Confidence Levels
Every record in the pipeline carries a confidence level that reflects the trustworthiness of its source and the reliability of the processing steps applied to it. Confidence is not a score — it is a categorical label with defined semantics.
Three levels
High
The source is a certified government publication. Examples: NC SBE certified results, state election board portals that publish official canvass data. Records ingested from these sources enter L0 with source.confidence = "high".
High-confidence sources provide vote totals that are legally authoritative. When two sources disagree, the high-confidence source is treated as ground truth.
Medium
The source is a curated academic dataset derived from government publications. Example: MEDSL, which aggregates and reformats state-published results into a consistent schema. The data is one step removed from the original — parsed, cleaned, and sometimes corrected by the MEDSL team.
Medium-confidence sources are reliable for analysis but are not primary. In the 640 overlapping contests between MEDSL and NC SBE, 90.5% have identical vote totals. The 9.5% that differ are typically due to provisional ballot timing or reporting cutoffs.
Low
The source is community-curated, OCR-derived, or otherwise not traceable to a single certified publication. Examples: OpenElections state files with known parsing issues, any data recovered from PDFs via OCR, or crowd-sourced contest metadata.

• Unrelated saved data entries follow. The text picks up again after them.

Ltac section_step m1 :=
  apply (loads_sections_cons _ _ _ _ _ m1);
  [ intros x fuel -> Hs Hf; cbn [opt_ok] in *; cbn beta in *;
    unfold loadOneSection; cbv beta iota zeta;
    first
    [ eapply parses_bind_ret; [eapply parses_bind; [by apply parses_u32|apply parses_bytes]|done]
    | eapply parses_bind_ret; [eapply parses_bind; [by apply parses_u32|by apply parses_u32]|done]
    | eapply parses_bind_ret; [|done]; eapply parses_bind; [by apply parses_u32|];
      eapply parses_vec; [| |eassumption|done];
      [intros; apply encode_lengths|
       intros y Hy Hly; apply Nat.lt_le_incl in Hly;
       first [by apply parses_functype|by apply parses_import|by apply parses_u32
             |by apply parses_table|by apply parses_memory|by apply parses_global
             |by apply parses_export|by apply parses_elem|by apply parses_code
             |by apply parses_data]] ]
  | by intros -> | ].

Lemma loads_sections_module m : module_ok m = true ->
  loads_sections (set_header (Magic m) (Version m) empty_module) (encode_sections m) m.
Proof.
  destruct m as [mg vr o0 o1 o2 o3 o4 o5 o6 o7 o8 o9 oa ob].
  unfold module_ok, encode_sections. cbn -[encode_section]. intros Hok. split_ok.
  rewrite <- (app_nil_r (encode_section 11 _ ob)).
  section_step (mkModule mg vr o0 None None None None None None None None None None None).
  section_step (mkModule mg vr o0 o1 None None None None None None None None None None).
  section_step (mkModule mg vr o0 o1 o2 None None None None None None None None None).
  section_step (mkModule mg vr o0 o1 o2 o3 None None None None None None None None).
  section_step (mkModule mg vr o0 o1 o2 o3 o4 None None None None None None None).
  section_step (mkModule mg vr o0 o1 o2 o3 o4 o5 None None None None None None).
  section_step (mkModule mg vr o0 o1 o2 o3 o4 o5 o6 None None None None None).
  section_step (mkModule mg vr o0 o1 o2 o3 o4 o5 o6 o7 None None None None).
  section_step (mkModule mg vr o0 o1 o2 o3 o4 o5 o6 o7 o8 None None None).
  section_step (mkModule mg vr o0 o1 o2 o3 o4 o5 o6 o7 o8 o9 None None).
  section_step (mkModule mg vr o0 o1 o2 o3 o4 o5 o6 o7 o8 o9 oa None).
  section_step (mkModule mg vr o0 o1 o2 o3 o4 o5 o6 o7 o8 o9 oa ob).
  apply loads_sections_nil.
Qed.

Low-confidence records are included in the dataset but flagged. They are useful for coverage (filling gaps where no better source exists) but should not be cited without independent verification.
How confidence propagates
Confidence is not static. It can degrade as records pass through the pipeline, but it never improves without human intervention.
Source confidence (L0–L1). Set at ingestion based on the source type. Deterministic — the same source always gets the same level.
Match confidence (L3). Entity resolution adds a second dimension. If the match method is deterministic (exact string match or Jaro-Winkler ≥ 0.92), the source confidence is preserved. If the match required embedding similarity or LLM confirmation, the record is annotated with the match method and decision ID, but the source confidence is not downgraded — instead, a separate match_confidence field is added.
The combined confidence follows these rules:
| Source confidence | Match method | Overall | Notes |
|---|---|---|---|
| High | Exact | High | Best case. Certified source, deterministic match. |
| High | Jaro-Winkler | High | Algorithmic match above threshold. |
| High | Embedding | High + decision ID | Source still trusted; match is logged. |
| High | LLM | High + decision ID | Source still trusted; LLM rationale recorded. |
| Medium | Exact | Medium | Academic source, deterministic match. |
| Medium | LLM | Medium + decision ID | Both source and match carry caveats. |
| Low | Any | Low | Source uncertainty dominates. |
LLM decision tracking
When an LLM (Claude Sonnet) is involved in entity resolution, the pipeline records:
- The decision ID (a unique hash of the prompt, response, and model version)
- The prompt sent to the model
- The model’s response
- The confidence score returned by the model
This allows any LLM-assisted decision to be audited, replayed, or overridden. See When the LLM Gets Called.
How to cite records
When using data from this pipeline in publications, cite the original source, not the pipeline. The pipeline provides the information needed to construct a proper citation.
APA format template:
{Source organization}. ({Year}). {Dataset title} [Data set]. Retrieved {retrieval_date} from {url}.
Example:
North Carolina State Board of Elections. (2022). Official general election results [Data set]. Retrieved 2025-01-15 from https://www.ncsbe.gov/results-data.
Each L4 record includes the fields needed to construct this citation: source.name, source.retrieval_date, source.url, and source.confidence. A methodology link pointing to the pipeline documentation should accompany any analysis that depends on entity resolution or cross-source reconciliation.